The rampart-robots module uses Google’s Robotstxt library. The authors of Rampart extend our thanks to the authors and contributors to this library.

License

The Robotstxt library is licensed under the Apache 2.0 License. The rampart-robots module is released under the MIT license.

What does it do?

The rampart-robots module checks a given URL against a robots.txt file to determine whether crawling the content is allowed. For a background on the purpose of the robots.txt file, a good primer can be found here.

How does it work?

The rampart-robots module exports a single function which takes as its input, a robots.txt file, a user agent string and a URL and returns an answer indicating whether the download of the url by the user agent is allowed by the rules set forth in the robots.txt file.

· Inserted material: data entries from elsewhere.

(** * Server configuration loader of hyperfy: a shallow embedding

    The development follows [src/server/config.js] and the token helpers of
    [src/core/utils-server.js].  The JavaScript runtime pieces the two files
    call ([String.prototype.trim], [Number.parseInt], POSIX [node:path],
    [Object.freeze], the WHATWG [URL] class, [jsonwebtoken]) are modelled
    first; the functions of the repository come after them, in the order
    of the source. *)

From Stdlib Require Import ZArith Ascii String.
From stdpp Require Import base tactics option list strings gmap pretty.

Local Open Scope Z_scope.

(** ** Strings

    A JavaScript string is modelled by a Rocq [string]; every character
    stands for one code unit in the range 0..255.  Code units above 255
    are outside the model. *)

Module JsString.

(** [WhiteSpace] and [LineTerminator] code units below 256: TAB, LF, VT,
    FF, CR, SP and NBSP. *)
Definition isWhiteSpace (c : ascii) : bool :=
  match c with
  | "009" | "010" | "011" | "012" | "013" | " " | "160" => true
  | _ => false
  end%char.

Fixpoint trimStart (s : string) : string :=
  match s with
  | EmptyString => EmptyString
  | String c s' => if isWhiteSpace c then trimStart s' else s
  end.

Fixpoint trimEnd (s : string) : string :=
  match s with
  | EmptyString => EmptyString
  | String c s' =>
      match trimEnd s' with
      | EmptyString => if isWhiteSpace c then EmptyString else String c EmptyString
      | t => String c t
      end
  end.

(** [s.trim()] *)
Definition trim (s : string) : string := trimEnd (trimStart s).

Fixpoint isPrefix (p s : string) : bool :=
  match p, s with
  | EmptyString, _ => true
  | String a p', String b s' => bool_decide (a = b) && isPrefix p' s'
  | String _ _, EmptyString => false
  end.

(** [s.startsWith(p)] *)
Definition startsWith (s p : string) : bool := isPrefix p s.

(** [s.endsWith(p)] for a one-character [p]. *)
Fixpoint endsWithChar (s : string) (c : ascii) : bool :=
  match s with
  | EmptyString => false
  | String d EmptyString => bool_decide (d = c)
  | String _ s' => endsWithChar s' c
  end.

(** [s.replace(/\/$/, '')]: the pattern has no [m] flag, so [$] matches
    at the end of the input only, and at most one slash goes. *)
Fixpoint stripTrailingSlash (s : string) : string :=
  match s with
  | EmptyString => EmptyString
  | String c EmptyString => if bool_decide (c = "/"%char) then EmptyString else s
  | String c s' => String c (stripTrailingSlash s')
  end.

(** [s.split(sep)] for a one-character separator. *)
Fixpoint split (sep : ascii) (s : string) : list string :=
  match s with
  | EmptyString => [EmptyString]
  | String c s' =>
      if bool_decide (c = sep) then EmptyString :: split sep s'
      else match split sep s' with
           | h :: t => String c h :: t
           | [] => [String c EmptyString]
           end
  end.

(** [l.join(sep)] *)
Fixpoint join (sep : string) (l : list string) : string :=
  match l with
  | [] => EmptyString
  | [x] => x
  | x :: l' => x +:+ sep +:+ join sep l'
  end.

(** [s.includes(c)] for a one-character [c]. *)
Fixpoint includesChar (s : string) (c : ascii) : bool :=
  match s with
  | EmptyString => false
  | String d s' => bool_decide (d = c) || includesChar s' c
  end.

(** A string made of white space only (the empty string included). *)
Definition blank (s : string) : bool := bool_decide (trim s = EmptyString).

End JsString.

(** ** POSIX [node:path] *)

Module path.
Import JsString.

(** [path.isAbsolute(p)] *)
Definition isAbsolute (p : string) : bool := startsWith p "/".

(** One step of Node's [normalizeString], on the segment that ends at a
    separator; [acc] is the result so far, last segment first. *)
Definition normalizeStep (allowAboveRoot : bool) (acc : list string) (seg : string)
  : list string :=
  if bool_decide (seg = "") || bool_decide (seg = ".") then acc
  else if bool_decide (seg = "..") then
    match acc with
    | top :: rest =>
        if bool_decide (top = "..")
        then (if allowAboveRoot then ".." :: acc else acc)
        else rest
    | [] => if allowAboveRoot then [".."] else []
    end
  else seg :: acc.

Definition normalizeString (p : string) (allowAboveRoot : bool) : string :=
  join "/" (reverse (foldl (normalizeStep allowAboveRoot) [] (split "/" p))).

(** [path.normalize(p)] *)
Definition normalize (p : string) : string :=
  if bool_decide (p = "") then "."
  else
    let isAbs := isAbsolute p in
    let trailingSeparator := endsWithChar p "/" in
    let q := normalizeString p (negb isAbs) in
    if bool_decide (q = "") then
      (if isAbs then "/" else if trailingSeparator then "./" else ".")
    else
      let q := if trailingSeparator then q +:+ "/" else q in
      if isAbs then "/" +:+ q else q.

(** [path.join(...parts)] *)
Definition join (parts : list string) : string :=
  let joined := JsString.join "/" (filter (λ s, s ≠ "") parts) in
  if bool_decide (joined = "") then "." else normalize joined.

End path.

(** ** Values, objects and the heap *)

Definition loc := nat.

(** The numbers of [config.js] all come out of [Number.parseInt] or are
    integer literals, so a number here is NaN, a double that holds an
    integer, given by that integer, or an infinity.  [-0] is [Int 0]:
    nothing in the code tells the two zeros apart. *)
Inductive number :=
| NaN
| Int (z : Z)
| Infinity (negative : bool).

Inductive value :=
| VUndefined
| VNull
| VBool (b : bool)
| VNumber (n : number)
| VString (s : string)
| VObject (l : loc).

Global Instance number_eq_dec : EqDecision number.
Proof. solve_decision. Defined.
Global Instance value_eq_dec : EqDecision value.
Proof. solve_decision. Defined.

(** An object: its own enumerable properties, and whether [Object.freeze]
    went over it. *)
Record object := Obj { props : gmap string value; frozen : bool }.

Inductive exn :=
| Error (message : string)
| TypeError (message : string).

Inductive completion (A : Type) :=
| Normal (a : A)
| Throw (e : exn).
Arguments Normal {A} a.
Arguments Throw {A} e.

(** The mutable world of the process: the heap of objects (an address is an
    index into the list) and [process.env]. *)
Record state := State { heap : list object; env : gmap string value }.

Definition M (A : Type) : Type := state → completion A * state.

Definition ret {A} (a : A) : M A := λ st, (Normal a, st).
Definition throw {A} (e : exn) : M A := λ st, (Throw e, st).
Definition bind {A B} (m : M A) (k : A → M B) : M B :=
  λ st, match m st with
        | (Normal a, st') => k a st'
        | (Throw e, st') => (Throw e, st')
        end.
Definition lift {A} (c : completion A) : M A := λ st, (c, st).

Notation "'let!' x ':=' m 'in' k" := (bind m (λ x, k))
  (at level 10, x binder, m at level 100, k at level 200).

Definition bindC {A B} (c : completion A) (k : A → completion B) : completion B :=
  match c with
  | Normal a => k a
  | Throw e => Throw e
  end.

Notation "'let?' x ':=' c 'in' k" := (bindC c (λ x, k))
  (at level 10, x binder, c at level 100, k at level 200).

(** [if (b) throw e] *)
Definition throwIf (b : bool) (e : exn) : completion unit :=
  if b then Throw e else Normal ().

(** [try { body } catch (err) { handler }] *)
Definition tryCatch {A} (body : completion A) (handler : exn → completion A)
  : completion A :=
  match body with
  | Normal a => Normal a
  | Throw e => handler e
  end.

(** ** Doubles that hold integers *)

Module Double.

(** The double nearest to the integer [z]: 53 significant bits, a tie
    going to the even significand, and an infinity from 2^1024 on. *)
Definition ofZ (z : Z) : number :=
  let a := Z.abs z in
  if a <? 2 ^ 53 then Int z
  else
    let sh := Z.log2 a - 52 in
    let q := Z.shiftr a sh in
    let r := a - Z.shiftl q sh in
    let half := 2 ^ (sh - 1) in
    let q := if (half <? r) || ((r =? half) && Z.odd q) then q + 1 else q in
    let m := Z.shiftl q sh in
    if 2 ^ 1024 <=? m then Infinity (z <? 0) else Int (Z.sgn z * m).

(** The integer [c] reads back as the double [a]. *)
Definition roundsTo (a c : Z) : bool :=
  match ofZ c with
  | Int b => b =? a
  | _ => false
  end.

Definition decimalLength (a : Z) : Z := Z.of_nat (String.length (pretty a)).

(** Among the integers with [k] significant digits, of the decimal length
    [n] of [a], one that reads back as [a]: the nearest to [a], and of two
    equally near the one whose last significant digit is even. *)
Definition shortestAt (a n k : Z) : option Z :=
  let p := 10 ^ (n - k) in
  let s := a / p in
  let c1 := s * p in
  let c2 := (s + 1) * p in
  match roundsTo a c1, roundsTo a c2 with
  | true, true =>
      Some (if (a - c1 <? c2 - a) || ((a - c1 =? c2 - a) && Z.even s) then c1 else c2)
  | true, false => Some c1
  | false, true => Some c2
  | false, false => None
  end.

Fixpoint shortestFrom (fuel : nat) (a n k : Z) : Z :=
  match fuel with
  | O => a
  | S fuel' =>
      match shortestAt a n k with
      | Some c => c
      | None => shortestFrom fuel' a n (k + 1)
      end
  end.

Loading and Using the Module

Loading

Loading the module is a simple matter of using the require() function:

var robots = require("rampart-robots");

Main Function

The rampart-robots module exports an Object with a single function: isAllowed().

isAllowed()

The isAllowed function takes three Strings, the text of a robots.txt file (may also be a buffer), a user agent string, and a URL.

Usage:

var robots = require("rampart-robots");

var res = robots.isAllowed(user_agent, robotstxt, url);

Where:

  • user_agent is a String, the name of the user agent to check.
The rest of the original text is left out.